Why Being Black in America is Bad for Your Health
After more than a year of in-depth reporting in Baltimore, The Atlantic has published a long read that explores why, as a group, black Americans are significantly less healthy than white Americans. The piece follows a woman named Kairra, who is 27, black, very overweight, and suffers from a host of health problems that are usually associated with people three times her age. In Baltimore, as well as other segregated cities like Chicago and Philadelphia, the low-income, mostly black neighborhoods have a life expectancy that is 20 years lower than more affluent, whiter neighborhoods. The gap can be attributed to several factors, including violence, diet, environmental hazards, substance abuse, and stress.
From the article:
In an emerging field of research, scientists have linked stress, including from prejudice, to compounds called methyl groups attaching to our genes, like snowflakes sticking to a tree branch. These methyl groups can cause genes to turn on or off, setting disease patterns in motion. Recently, a study linked racial discrimination to changes in methylation on genes that affect schizophrenia, bipolar disorder, and asthma.
Several studies also show that experiencing racism might be part of the reason black women are about 50 percent more likely than white women to have premature babies and about twice as likely to have low-birth-weight babies. Researchers think the stress they experience might cause the body to go into labor too soon or to mount an immune attack against the fetus. This disparity, too, does not appear to be genetic: Black women from sub-Saharan Africa and the Caribbean are less likely to have preterm births than African American women are, possibly because they’ve spent less time living in America’s racist environment.
Black Heart Disease Patients Less Likely to Be Prescribed Statins
A new study published in JAMA Cardiology may help explain why black Americans are more likely than whites to die from heart disease. Results show that black patients who are eligible for statins to control their cholesterol are less likely to be prescribed the drugs—or to receive the correct dose. The study found that 44% of white patients were treated according to guidelines from the American College of Cardiology and the American Heart Association, compared to only 33% of black patients.
From the article:
Why are African Americans less likely to get the correct cholesterol treatment? Researchers documented a few possible reasons. For starters, they’re less likely than white patients to see a cardiologist, so their primary care physicians or other providers may not be familiar with the recommendations. In the study, the researchers found, clinicians who saw the black patients were less likely to use the current guidelines in determining a statin dose. “We really looked deeply into the reasons for the disparity, and what we found were a lot of subtle but important differences,” says lead author Michael Nanna, a cardiology fellow at Duke University,
Another key point: African American patients were less likely than white patients to believe that statins were safe and effective, and they also reported significantly less trust in the drugs than their white counterparts. Doctors whose patients express skepticism about the drugs may be less likely to prescribe them, Nanna says.
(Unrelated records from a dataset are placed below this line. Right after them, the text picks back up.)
(* ===== verification/Groups.v ===== *)
(** * Proxy groups: [adapter/outboundgroup]

    How a group finds its members ([GroupBase]) and chooses one: the selector,
    the fallback, the URL test and the three load-balancing strategies, and how
    failed dials lead to a health check.  Members are references; their health
    is state of their own ([Health]) that the choice reads at the time it is
    made.  The providers are shared with other groups, so they are passed in and
    given back.  Dialing itself, JSON and construction are not modelled. *)

From Stdlib Require Import ZArith Lia Ascii String.
From stdpp Require Import prelude strings gmap list.
From S2P Require Import Prelude Ranges Netip Metadata Health Single Lru.
Local Open Scope go_scope.

(** ** Members *)

Section Groups.
Context {Px : Type} `{EqDecision Px}.
Context (Name : Px → string) (Type_ : Px → AdapterType) (UDP_ : Px → bool).

(** A proxy provider as the groups see it; [pv_Touched] is the time of the last
    touch. *)
Record Provider := mkProvider { Version : Z; Proxies : list Px; VehicleCompatible : bool; pv_Touched : Z }.

Definition pd_Touch (now : Z) (pd : Provider) : Provider :=
  mkProvider (Version pd) (Proxies pd) (VehicleCompatible pd) now.

(** Compiled regular expressions are functions. *)
Record GroupBase := mkGroup {
  filterRegs : list (string → bool);
  excludeFilterRegs : list (string → bool);
  excludeTypeArray : list string;
  failedTimes : Z;
  failedTime : Z;
  failedTesting : bool;
  testTimeout : Z;
  maxFailedTimes : Z;
  EmptyFallback : Px;
  providerVersions : list Z;
  providerProxies : list Px
}.

(** [NewGroupBase] with the options that are parsed here already compiled. *)
Definition NewGroupBase (filters excludes : list (string → bool)) (excludeTypes : list string)
    (TestTimeout MaxFailedTimes : Z) (emptyFallback : Px) : GroupBase :=
  mkGroup filters excludes excludeTypes 0 0 false
    (if (TestTimeout =? 0)%Z then 5000 else TestTimeout)
    (if (MaxFailedTimes =? 0)%Z then 5 else MaxFailedTimes) emptyFallback [] [].

Definition with_cache (versions : list Z) (proxies : list Px) (gb : GroupBase) : GroupBase :=
  mkGroup (filterRegs gb) (excludeFilterRegs gb) (excludeTypeArray gb) (failedTimes gb) (failedTime gb)
    (failedTesting gb) (testTimeout gb) (maxFailedTimes gb) (EmptyFallback gb) versions proxies.

Definition with_failures (times time : Z) (gb : GroupBase) : GroupBase :=
  mkGroup (filterRegs gb) (excludeFilterRegs gb) (excludeTypeArray gb) times time
    (failedTesting gb) (testTimeout gb) (maxFailedTimes gb) (EmptyFallback gb) (providerVersions gb) (providerProxies gb).

Definition with_testing (b : bool) (gb : GroupBase) : GroupBase :=
  mkGroup (filterRegs gb) (excludeFilterRegs gb) (excludeTypeArray gb) (failedTimes gb) (failedTime gb)
    b (testTimeout gb) (maxFailedTimes gb) (EmptyFallback gb) (providerVersions gb) (providerProxies gb).

Definition Touch (now : Z) (pds : list Provider) : list Provider := map (pd_Touch now) pds.

(** The loop over proxies with a [proxiesSet] of names already taken: those
    whose name [f] accepts are appended once per name. *)
Fixpoint pick (f : string → bool) (ps : list Px) (proxiesSet : gset string) (newProxies : list Px)
    : gset string * list Px :=
  match ps with
  | [] => (proxiesSet, newProxies)
  | p :: ps' =>
    if f (Name p) && negb (bool_decide (Name p ∈ proxiesSet))
    then pick f ps' ({[Name p]} ∪ proxiesSet) (newProxies ++ [p])
    else pick f ps' proxiesSet newProxies
  end.

Fixpoint pick_all (regs : list (string → bool)) (ps : list Px) (proxiesSet : gset string) (newProxies : list Px)
    : gset string * list Px :=
  match regs with
  | [] => (proxiesSet, newProxies)
  | f :: regs' => let '(s, l) := pick f ps proxiesSet newProxies in pick_all regs' ps s l
  end.

(** The proxies of the providers, filtered one provider at a time. *)
Definition collect (regs : list (string → bool)) (pds : list Provider) : list Px :=
  match regs with
  | [] => concat (map Proxies pds)
  | _ => concat (map (λ pd, if VehicleCompatible pd then Proxies pd else (pick_all regs (Proxies pd) ∅ []).2) pds)
  end.

(** The whole list put in the order of the filters, the rest at the end. *)
Definition reorder (regs : list (string → bool)) (ps : list Px) : list Px :=
  let '(s, l) := pick_all regs ps ∅ [] in (pick (λ _, true) ps s l).2.

Definition members (gb : GroupBase) (pds : list Provider) : list Px :=
  let ps := collect (filterRegs gb) pds in
  let ps := if (1 <? length pds) && (1 <? length (filterRegs gb)) then reorder (filterRegs gb) ps else ps in
  let ps := filter (λ p, ¬ existsb (λ r, r (Name p)) (excludeFilterRegs gb)) ps in
  filter (λ p, ¬ existsb (λ t, EqualFold (AdapterType_String (Type_ p)) t) (excludeTypeArray gb)) ps.

Definition GetProxies (touch : bool) (now : Z) (pds : list Provider) (gb : GroupBase)
    : list Px * list Provider * GroupBase :=
  let pds' := if touch then Touch now pds else pds in
  let versions := map Version pds' in
  if bool_decide (versions = providerVersions gb) then (providerProxies gb, pds', gb)
  else
    match members gb pds' with
    | [] => ([EmptyFallback gb], pds', gb)
    | proxies => (proxies, pds', with_cache versions proxies gb)
    end.

(** ** Failed dials *)

(** What a failed dial does: nothing, or the deferred part runs, which may call
    for the health check. *)
Inductive dial_failure := ErrNotSupport | ConnectionRefused | OtherFailure.

Definition ignored_type (t : AdapterType) : bool :=
  bool_decide (t = ADirect ∨ t = ACompatible ∨ t = AReject ∨ t = APass ∨ t = ARejectDrop).

(** The state afterwards and whether [fn] is called; times in nanoseconds. *)
Definition onDialFailed (t : AdapterType) (err : dial_failure) (now : Z) (gb : GroupBase) : bool * GroupBase :=
  if ignored_type t then (false, gb)
  else
    match err with
    | ErrNotSupport => (false, gb)
    | ConnectionRefused => (true, gb)
    | OtherFailure =>
      let times := (failedTimes gb + 1)%Z in
      if (times =? 1)%Z then (false, with_failures times now gb)
      else if (testTimeout gb * 1000000 <? now - failedTime gb)%Z then (false, with_failures 0 (failedTime gb) gb)
      else ((maxFailedTimes gb <=? times)%Z, with_failures times (failedTime gb) gb)
    end.

Definition onDialSuccess (gb : GroupBase) : GroupBase :=
  if negb (failedTesting gb) then with_failures 0 (failedTime gb) gb else gb.

(** [healthCheck] in two parts, as the providers are tested in between: the
    start says whether they are, the end clears the count. *)
Definition health_check_start (gb : GroupBase) : bool * GroupBase :=
  if failedTesting gb then (false, gb) else (true, with_testing true gb).

Definition health_check_end (gb : GroupBase) : GroupBase := with_failures 0 (failedTime gb) (with_testing false gb).

(** ** The selector *)

Record Selector := mkSelector { s_base : GroupBase; s_disableUDP : bool; s_selected : string; s_testUrl : string }.

Definition NewSelector (gb : GroupBase) (disableUDP : bool) (url : string) : Selector :=
  mkSelector gb disableUDP (Name (EmptyFallback gb)) url.

Definition s_with_base (gb : GroupBase) (s : Selector) : Selector :=
  mkSelector gb (s_disableUDP s) (s_selected s) (s_testUrl s).

(** The first proxy of a name. *)
Fixpoint find_name (name : string) (ps : list Px) : option Px :=
  match ps with
  | [] => None
  | p :: ps' => if bool_decide (Name p = name) then Some p else find_name name ps'
  end.

(** [None] is the panic of [proxies[0]] on an empty list. *)
Definition selectedProxy (touch : bool) (now : Z) (pds : list Provider) (s : Selector)
    : option Px * list Provider * Selector :=
  let '(ps, pds', gb) := GetProxies touch now pds (s_base s) in
  (match find_name (s_selected s) ps with Some p => Some p | None => head ps end, pds', s_with_base gb s).

(** The error flag comes first. *)
Definition Selector_Set (name : string) (now : Z) (pds : list Provider) (s : Selector) : bool * Selector :=
  let '(ps, _, gb) := GetProxies false now pds (s_base s) in
  match find_name name ps with
  | Some _ => (false, mkSelector gb (s_disableUDP s) name (s_testUrl s))
  | None => (true, s_with_base gb s)
  end.

Definition Selector_ForceSet (name : string) (s : Selector) : Selector :=
  mkSelector (s_base s) (s_disableUDP s) name (s_testUrl s).

Definition Selector_Unwrap (touch : bool) (now : Z) (pds : list Provider) (s : Selector)
    : option Px * list Provider * Selector := selectedProxy touch now pds s.

Definition Selector_Now (now : Z) (pds : list Provider) (s : Selector) : option string :=
  Name <$> (selectedProxy false now pds s).1.1.

Definition Selector_SupportUDP (now : Z) (pds : list Provider) (s : Selector) : option bool :=
  if s_disableUDP s then Some false else UDP_ <$> (selectedProxy false now pds s).1.1.

(** ** The fallback *)

Record Fallback := mkFallback {
  f_base : GroupBase; f_disableUDP : bool; f_testUrl : string; f_selected : string; f_expectedStatus : string
}.

Definition NewFallback (gb : GroupBase) (disableUDP : bool) (url expectedStatus : string) : Fallback :=
  mkFallback gb disableUDP url "" expectedStatus.

Definition f_with (gb : GroupBase) (selected : string) (f : Fallback) : Fallback :=
  mkFallback gb (f_disableUDP f) (f_testUrl f) selected (f_expectedStatus f).

(** The health of every proxy at the moment. *)
Definition Healths : Type := Px → ProxyHealth.

(** The loop of [findAliveProxy], with the selection as the loop leaves it. *)
Fixpoint find_alive (h : Healths) (url selected : string) (ps : list Px) : option Px * string :=
  match ps with
  | [] => (None, selected)
  | p :: ps' =>
    if bool_decide (selected = "") then
      if AliveForTestUrl url (h p) then (Some p, selected) else find_alive h url selected ps'
    else if bool_decide (Name p = selected) then
      if AliveForTestUrl url (h p) then (Some p, selected) else find_alive h url "" ps'
    else find_alive h url selected ps'
  end.

Definition findAliveProxy (h : Healths) (touch : bool) (now : Z) (pds : list Provider) (f : Fallback)
    : option Px * list Provider * Fallback :=
  let '(ps, pds', gb) := GetProxies touch now pds (f_base f) in
  let '(found, selected) := find_alive h (f_testUrl f) (f_selected f) ps in
  (match found with Some p => Some p | None => head ps end, pds', f_with gb selected f).

Definition Fallback_Unwrap := findAliveProxy.

(** [Set] tests the chosen proxy if it is not alive; [parse] and [w] are what
    the test needs ([Health.URLTest]).  The error flag comes first. *)
Definition Fallback_Set (parse : string → option URL) (unified : bool) (w : Probe) (name : string) (now : Z)
    (pds : list Provider) (h : Healths) (f : Fallback) : bool * Healths * Fallback :=
  let '(ps, _, gb) := GetProxies false now pds (f_base f) in
  match find_name name ps with
  | None => (true, h, f_with gb (f_selected f) f)
  | Some p =>
    let f' := f_with gb name f in
    if AliveForTestUrl (f_testUrl f) (h p) then (false, h, f')
    else
      let expected := @NewUnsignedRanges uint16 (f_expectedStatus f) in
      let tested := (URLTest parse unified now (f_testUrl f) (Some (default [] expected)) w (h p)).2 in
      (false, λ q, if bool_decide (q = p) then tested else h q, f')
  end.

Definition Fallback_ForceSet (name : string) (f : Fallback) : Fallback := f_with (f_base f) name f.

(** ** The URL test group *)

Record URLTestGroup := mkURLTest {
  u_base : GroupBase; u_selected : string; u_testUrl : string; u_expectedStatus : string; tolerance : Z;
  u_disableUDP : bool; fastNode : option Px; fastSingle : Single Px
}.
Black People Are More Likely Than Whites to Die of Heart Disease. Here’s One Reason Why., from Mother Jones
How to Improve Cultural Competence in Nursing
Nurses increasingly work with more diverse patient populations, and often interact more with patients than doctors do in a hospital setting. Two nurses and public health experts provide tips for improving cultural competence in nursing, including engaging in cultural competency training.
From the article:
When caring for patients, it is expected that nurses understand the differences in demographics, beliefs, norms, practices, and desires for medical care and take the different perspectives into account. Cultural competence is an important component of excellence in healthcare delivery and can contribute to the elimination of racial and ethnic health disparities.